### Given records ###
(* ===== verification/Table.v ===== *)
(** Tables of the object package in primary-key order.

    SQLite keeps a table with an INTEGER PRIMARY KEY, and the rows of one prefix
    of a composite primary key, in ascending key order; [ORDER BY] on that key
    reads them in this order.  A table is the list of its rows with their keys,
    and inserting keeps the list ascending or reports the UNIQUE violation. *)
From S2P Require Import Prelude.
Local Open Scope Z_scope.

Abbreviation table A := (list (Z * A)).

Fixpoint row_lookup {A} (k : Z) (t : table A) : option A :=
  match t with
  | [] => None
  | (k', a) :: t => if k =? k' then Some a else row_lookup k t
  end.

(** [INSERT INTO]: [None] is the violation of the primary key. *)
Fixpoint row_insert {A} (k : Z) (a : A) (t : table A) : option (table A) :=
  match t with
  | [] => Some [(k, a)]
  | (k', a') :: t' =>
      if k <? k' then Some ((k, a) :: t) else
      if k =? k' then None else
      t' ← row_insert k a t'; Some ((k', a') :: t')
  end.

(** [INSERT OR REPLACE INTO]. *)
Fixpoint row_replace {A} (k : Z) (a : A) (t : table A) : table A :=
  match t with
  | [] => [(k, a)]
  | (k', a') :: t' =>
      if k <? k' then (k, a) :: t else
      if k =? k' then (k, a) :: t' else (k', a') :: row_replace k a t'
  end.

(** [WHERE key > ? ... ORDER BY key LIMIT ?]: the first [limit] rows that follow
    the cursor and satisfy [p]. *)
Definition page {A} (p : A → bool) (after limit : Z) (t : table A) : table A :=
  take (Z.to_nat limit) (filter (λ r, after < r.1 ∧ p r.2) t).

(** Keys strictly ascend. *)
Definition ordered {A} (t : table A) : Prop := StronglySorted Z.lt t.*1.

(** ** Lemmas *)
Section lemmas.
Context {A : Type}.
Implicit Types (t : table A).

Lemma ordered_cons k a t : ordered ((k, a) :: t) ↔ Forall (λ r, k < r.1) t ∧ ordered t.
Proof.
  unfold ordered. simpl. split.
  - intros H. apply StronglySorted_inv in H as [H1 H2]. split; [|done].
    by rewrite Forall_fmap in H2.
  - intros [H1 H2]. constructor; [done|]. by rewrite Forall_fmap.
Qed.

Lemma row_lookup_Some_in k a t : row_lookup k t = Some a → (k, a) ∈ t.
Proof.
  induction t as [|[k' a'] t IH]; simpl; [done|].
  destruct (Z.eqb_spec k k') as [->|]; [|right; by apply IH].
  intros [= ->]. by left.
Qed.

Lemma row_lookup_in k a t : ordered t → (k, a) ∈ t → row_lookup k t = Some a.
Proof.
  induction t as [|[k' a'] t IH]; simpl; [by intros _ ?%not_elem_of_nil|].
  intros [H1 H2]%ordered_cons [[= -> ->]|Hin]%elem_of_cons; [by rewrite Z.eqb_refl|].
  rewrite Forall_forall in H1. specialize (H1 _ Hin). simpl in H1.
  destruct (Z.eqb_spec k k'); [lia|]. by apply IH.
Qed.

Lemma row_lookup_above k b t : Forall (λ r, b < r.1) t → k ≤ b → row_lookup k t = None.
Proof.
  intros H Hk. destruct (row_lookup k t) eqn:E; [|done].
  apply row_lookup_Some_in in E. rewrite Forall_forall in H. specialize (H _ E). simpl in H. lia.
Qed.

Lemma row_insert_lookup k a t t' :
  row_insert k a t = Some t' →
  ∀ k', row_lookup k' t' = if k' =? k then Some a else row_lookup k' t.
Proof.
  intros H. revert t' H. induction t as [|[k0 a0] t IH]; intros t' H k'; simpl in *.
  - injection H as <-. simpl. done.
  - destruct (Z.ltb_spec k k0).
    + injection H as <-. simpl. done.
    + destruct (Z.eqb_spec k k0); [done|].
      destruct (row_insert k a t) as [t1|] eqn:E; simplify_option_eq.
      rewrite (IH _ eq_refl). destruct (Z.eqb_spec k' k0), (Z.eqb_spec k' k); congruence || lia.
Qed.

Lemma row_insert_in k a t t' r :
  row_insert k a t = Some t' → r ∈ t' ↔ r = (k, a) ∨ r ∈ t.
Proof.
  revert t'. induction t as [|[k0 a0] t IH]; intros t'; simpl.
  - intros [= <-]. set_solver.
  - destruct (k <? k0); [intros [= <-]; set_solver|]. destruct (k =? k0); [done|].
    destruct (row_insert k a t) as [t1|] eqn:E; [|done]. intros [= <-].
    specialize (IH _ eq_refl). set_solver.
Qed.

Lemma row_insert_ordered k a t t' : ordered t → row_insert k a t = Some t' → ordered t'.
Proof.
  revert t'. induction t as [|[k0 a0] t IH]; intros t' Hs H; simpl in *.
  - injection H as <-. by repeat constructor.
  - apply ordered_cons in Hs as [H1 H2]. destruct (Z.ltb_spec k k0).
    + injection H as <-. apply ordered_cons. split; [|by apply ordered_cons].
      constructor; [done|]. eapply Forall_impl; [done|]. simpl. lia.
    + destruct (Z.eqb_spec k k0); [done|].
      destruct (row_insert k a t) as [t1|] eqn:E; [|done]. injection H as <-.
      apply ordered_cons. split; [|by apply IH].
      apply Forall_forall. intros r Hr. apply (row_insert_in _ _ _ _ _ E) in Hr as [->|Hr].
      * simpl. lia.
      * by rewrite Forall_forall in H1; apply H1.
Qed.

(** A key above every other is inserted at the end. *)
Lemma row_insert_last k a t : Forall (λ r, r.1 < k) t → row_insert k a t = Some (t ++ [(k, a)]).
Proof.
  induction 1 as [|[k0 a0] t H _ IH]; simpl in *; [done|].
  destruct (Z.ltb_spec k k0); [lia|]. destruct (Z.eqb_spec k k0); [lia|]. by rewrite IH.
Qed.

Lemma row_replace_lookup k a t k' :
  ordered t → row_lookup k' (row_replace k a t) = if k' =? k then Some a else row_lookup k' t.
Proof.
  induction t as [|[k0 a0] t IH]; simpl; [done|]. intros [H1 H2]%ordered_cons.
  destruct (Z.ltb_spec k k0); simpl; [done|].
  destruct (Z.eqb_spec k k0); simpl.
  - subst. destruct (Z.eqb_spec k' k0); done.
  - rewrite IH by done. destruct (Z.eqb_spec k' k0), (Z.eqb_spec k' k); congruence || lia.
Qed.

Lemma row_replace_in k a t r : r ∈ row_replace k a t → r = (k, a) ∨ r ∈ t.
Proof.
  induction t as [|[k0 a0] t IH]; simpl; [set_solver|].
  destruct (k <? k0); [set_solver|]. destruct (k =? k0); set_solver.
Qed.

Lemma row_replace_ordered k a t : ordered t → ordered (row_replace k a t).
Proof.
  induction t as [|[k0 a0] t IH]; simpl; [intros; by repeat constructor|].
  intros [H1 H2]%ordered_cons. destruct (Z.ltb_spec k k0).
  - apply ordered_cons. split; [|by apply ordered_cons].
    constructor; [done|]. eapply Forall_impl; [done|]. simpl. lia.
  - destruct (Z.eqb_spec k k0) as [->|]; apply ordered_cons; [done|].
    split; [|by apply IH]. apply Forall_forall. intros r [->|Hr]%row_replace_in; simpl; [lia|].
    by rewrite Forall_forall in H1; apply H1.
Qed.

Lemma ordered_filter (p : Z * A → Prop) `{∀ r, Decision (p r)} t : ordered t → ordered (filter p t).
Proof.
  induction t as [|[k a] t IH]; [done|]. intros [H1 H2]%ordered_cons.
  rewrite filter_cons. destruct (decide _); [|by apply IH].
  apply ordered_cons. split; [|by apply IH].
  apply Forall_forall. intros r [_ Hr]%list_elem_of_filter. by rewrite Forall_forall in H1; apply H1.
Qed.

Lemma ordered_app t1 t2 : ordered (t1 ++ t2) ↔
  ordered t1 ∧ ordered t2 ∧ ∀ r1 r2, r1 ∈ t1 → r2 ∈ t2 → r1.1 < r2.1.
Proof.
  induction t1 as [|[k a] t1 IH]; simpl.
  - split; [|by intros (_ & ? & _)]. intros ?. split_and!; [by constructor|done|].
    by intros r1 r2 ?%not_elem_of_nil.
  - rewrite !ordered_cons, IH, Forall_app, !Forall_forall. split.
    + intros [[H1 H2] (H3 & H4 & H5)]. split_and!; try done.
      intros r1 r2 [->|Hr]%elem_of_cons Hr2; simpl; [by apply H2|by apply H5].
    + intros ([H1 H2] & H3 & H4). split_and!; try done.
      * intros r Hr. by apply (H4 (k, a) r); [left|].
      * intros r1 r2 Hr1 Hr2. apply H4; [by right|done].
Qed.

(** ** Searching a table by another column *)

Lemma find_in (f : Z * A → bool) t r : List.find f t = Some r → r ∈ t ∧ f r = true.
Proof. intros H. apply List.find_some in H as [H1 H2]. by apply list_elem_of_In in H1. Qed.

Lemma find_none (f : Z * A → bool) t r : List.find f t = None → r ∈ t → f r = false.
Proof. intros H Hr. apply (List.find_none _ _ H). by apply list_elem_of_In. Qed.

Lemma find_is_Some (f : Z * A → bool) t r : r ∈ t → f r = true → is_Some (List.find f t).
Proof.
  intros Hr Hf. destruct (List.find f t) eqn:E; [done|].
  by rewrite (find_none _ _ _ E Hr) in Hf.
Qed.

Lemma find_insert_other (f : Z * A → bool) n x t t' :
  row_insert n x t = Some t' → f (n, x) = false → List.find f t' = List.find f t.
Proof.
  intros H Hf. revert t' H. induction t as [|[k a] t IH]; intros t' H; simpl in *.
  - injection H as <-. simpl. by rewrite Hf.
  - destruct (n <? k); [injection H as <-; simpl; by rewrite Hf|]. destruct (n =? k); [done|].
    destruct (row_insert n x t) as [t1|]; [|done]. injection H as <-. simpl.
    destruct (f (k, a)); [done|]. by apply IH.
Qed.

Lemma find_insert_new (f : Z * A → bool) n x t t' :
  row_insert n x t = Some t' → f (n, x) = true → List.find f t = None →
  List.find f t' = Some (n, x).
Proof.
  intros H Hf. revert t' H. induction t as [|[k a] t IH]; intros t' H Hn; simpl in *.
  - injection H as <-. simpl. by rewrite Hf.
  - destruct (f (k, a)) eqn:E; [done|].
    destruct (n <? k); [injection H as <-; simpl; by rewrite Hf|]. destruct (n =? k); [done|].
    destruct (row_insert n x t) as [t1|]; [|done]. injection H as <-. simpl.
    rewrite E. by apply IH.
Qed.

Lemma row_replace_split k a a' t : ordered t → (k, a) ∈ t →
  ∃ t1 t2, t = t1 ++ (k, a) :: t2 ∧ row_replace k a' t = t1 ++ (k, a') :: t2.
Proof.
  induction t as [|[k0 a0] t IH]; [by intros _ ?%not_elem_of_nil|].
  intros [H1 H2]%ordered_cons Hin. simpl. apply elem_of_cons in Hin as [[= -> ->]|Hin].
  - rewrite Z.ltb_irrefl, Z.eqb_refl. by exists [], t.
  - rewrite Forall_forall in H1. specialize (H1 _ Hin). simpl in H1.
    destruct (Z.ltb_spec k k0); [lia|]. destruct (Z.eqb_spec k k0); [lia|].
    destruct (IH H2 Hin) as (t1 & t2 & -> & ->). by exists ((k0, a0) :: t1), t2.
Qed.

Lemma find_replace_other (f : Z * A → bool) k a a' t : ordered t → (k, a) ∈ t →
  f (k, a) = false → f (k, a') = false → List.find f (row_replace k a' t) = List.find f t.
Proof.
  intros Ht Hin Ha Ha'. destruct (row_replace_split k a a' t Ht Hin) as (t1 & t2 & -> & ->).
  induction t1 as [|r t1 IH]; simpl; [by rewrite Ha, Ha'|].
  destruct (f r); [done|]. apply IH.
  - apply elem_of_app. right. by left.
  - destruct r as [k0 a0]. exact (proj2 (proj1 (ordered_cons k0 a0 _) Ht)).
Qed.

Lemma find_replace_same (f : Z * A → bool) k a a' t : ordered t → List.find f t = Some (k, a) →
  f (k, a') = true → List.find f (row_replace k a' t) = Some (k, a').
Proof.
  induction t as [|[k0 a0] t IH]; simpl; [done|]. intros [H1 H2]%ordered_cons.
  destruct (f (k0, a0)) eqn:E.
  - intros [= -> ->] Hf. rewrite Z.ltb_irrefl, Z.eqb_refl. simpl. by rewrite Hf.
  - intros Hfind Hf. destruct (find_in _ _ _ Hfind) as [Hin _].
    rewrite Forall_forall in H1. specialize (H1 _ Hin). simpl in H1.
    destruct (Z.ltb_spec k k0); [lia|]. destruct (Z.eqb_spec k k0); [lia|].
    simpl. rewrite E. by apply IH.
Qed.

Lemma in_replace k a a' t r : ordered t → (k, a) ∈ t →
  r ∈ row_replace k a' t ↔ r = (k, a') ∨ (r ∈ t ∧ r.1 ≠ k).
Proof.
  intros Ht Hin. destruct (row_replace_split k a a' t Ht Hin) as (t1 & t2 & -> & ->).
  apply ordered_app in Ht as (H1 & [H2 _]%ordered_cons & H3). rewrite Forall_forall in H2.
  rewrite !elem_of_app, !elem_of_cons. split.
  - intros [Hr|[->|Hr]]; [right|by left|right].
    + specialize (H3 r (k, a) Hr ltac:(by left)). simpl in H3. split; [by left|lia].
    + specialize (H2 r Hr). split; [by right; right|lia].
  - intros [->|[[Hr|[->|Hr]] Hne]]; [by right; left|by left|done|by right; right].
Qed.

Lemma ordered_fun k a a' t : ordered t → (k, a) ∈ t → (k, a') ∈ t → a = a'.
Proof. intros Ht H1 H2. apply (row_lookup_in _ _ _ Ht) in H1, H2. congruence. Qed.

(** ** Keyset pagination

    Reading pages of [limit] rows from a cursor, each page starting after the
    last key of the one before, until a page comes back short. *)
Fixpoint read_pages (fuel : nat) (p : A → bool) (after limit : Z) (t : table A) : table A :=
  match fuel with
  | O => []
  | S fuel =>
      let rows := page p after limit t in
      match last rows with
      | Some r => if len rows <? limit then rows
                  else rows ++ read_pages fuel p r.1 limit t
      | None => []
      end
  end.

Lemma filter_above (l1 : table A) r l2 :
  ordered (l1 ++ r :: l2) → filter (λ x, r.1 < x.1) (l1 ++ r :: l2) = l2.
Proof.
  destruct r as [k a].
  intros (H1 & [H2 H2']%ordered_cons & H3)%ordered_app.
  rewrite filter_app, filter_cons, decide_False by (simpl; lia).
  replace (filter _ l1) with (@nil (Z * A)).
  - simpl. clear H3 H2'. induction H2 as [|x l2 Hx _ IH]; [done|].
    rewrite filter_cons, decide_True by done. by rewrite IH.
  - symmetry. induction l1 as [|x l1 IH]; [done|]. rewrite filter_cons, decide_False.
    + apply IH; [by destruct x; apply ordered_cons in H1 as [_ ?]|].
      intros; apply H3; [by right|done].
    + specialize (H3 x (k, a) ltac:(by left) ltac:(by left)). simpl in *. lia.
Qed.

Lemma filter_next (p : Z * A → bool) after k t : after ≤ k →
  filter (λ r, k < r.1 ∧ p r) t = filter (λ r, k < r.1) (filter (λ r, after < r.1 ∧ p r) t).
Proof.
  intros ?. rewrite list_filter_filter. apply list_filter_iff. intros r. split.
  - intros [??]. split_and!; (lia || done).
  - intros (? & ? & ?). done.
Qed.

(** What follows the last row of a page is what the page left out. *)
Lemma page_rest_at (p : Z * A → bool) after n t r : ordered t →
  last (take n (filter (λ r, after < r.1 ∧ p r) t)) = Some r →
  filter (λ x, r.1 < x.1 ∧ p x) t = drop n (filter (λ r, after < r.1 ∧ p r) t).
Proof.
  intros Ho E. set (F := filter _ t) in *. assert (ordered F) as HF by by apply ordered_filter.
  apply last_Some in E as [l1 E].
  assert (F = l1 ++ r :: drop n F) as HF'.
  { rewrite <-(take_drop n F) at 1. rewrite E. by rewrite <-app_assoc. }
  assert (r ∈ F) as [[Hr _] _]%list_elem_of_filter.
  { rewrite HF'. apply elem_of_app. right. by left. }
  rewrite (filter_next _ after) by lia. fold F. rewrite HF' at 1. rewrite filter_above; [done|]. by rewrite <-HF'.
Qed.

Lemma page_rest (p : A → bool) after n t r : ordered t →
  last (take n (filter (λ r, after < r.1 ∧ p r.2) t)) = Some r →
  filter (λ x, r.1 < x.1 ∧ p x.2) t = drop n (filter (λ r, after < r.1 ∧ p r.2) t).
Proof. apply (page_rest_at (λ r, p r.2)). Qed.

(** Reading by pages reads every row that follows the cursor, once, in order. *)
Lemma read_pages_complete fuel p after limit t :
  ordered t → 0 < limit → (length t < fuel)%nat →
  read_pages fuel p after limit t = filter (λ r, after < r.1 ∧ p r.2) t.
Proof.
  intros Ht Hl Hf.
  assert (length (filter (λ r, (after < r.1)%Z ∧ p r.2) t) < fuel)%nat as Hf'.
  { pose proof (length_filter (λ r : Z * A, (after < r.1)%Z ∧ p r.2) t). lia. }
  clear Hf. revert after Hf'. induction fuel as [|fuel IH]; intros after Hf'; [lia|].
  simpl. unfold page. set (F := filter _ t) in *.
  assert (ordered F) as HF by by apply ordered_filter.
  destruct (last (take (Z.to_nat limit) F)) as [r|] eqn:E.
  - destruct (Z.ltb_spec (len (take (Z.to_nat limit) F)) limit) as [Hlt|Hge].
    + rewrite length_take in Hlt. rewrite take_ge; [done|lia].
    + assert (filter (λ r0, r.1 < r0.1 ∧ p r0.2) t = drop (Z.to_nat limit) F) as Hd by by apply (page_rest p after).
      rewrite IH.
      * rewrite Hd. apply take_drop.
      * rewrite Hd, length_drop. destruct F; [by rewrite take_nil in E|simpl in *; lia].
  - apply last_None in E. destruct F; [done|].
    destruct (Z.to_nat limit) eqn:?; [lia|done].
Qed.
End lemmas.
###
Requirement: From the records above, transcribe without alteration every line from the one with "intros [H1 H2]%ordered_cons Hin." to the one with "- apply elem_of_app. right. by left.", inclusive.

Task solution:
  intros [H1 H2]%ordered_cons Hin. simpl. apply elem_of_cons in Hin as [[= -> ->]|Hin].
  - rewrite Z.ltb_irrefl, Z.eqb_refl. by exists [], t.
  - rewrite Forall_forall in H1. specialize (H1 _ Hin). simpl in H1.
    destruct (Z.ltb_spec k k0); [lia|]. destruct (Z.eqb_spec k k0); [lia|].
    destruct (IH H2 Hin) as (t1 & t2 & -> & ->). by exists ((k0, a0) :: t1), t2.
Qed.

Lemma find_replace_other (f : Z * A → bool) k a a' t : ordered t → (k, a) ∈ t →
  f (k, a) = false → f (k, a') = false → List.find f (row_replace k a' t) = List.find f t.
Proof.
  intros Ht Hin Ha Ha'. destruct (row_replace_split k a a' t Ht Hin) as (t1 & t2 & -> & ->).
  induction t1 as [|r t1 IH]; simpl; [by rewrite Ha, Ha'|].
  destruct (f r); [done|]. apply IH.
  - apply elem_of_app. right. by left.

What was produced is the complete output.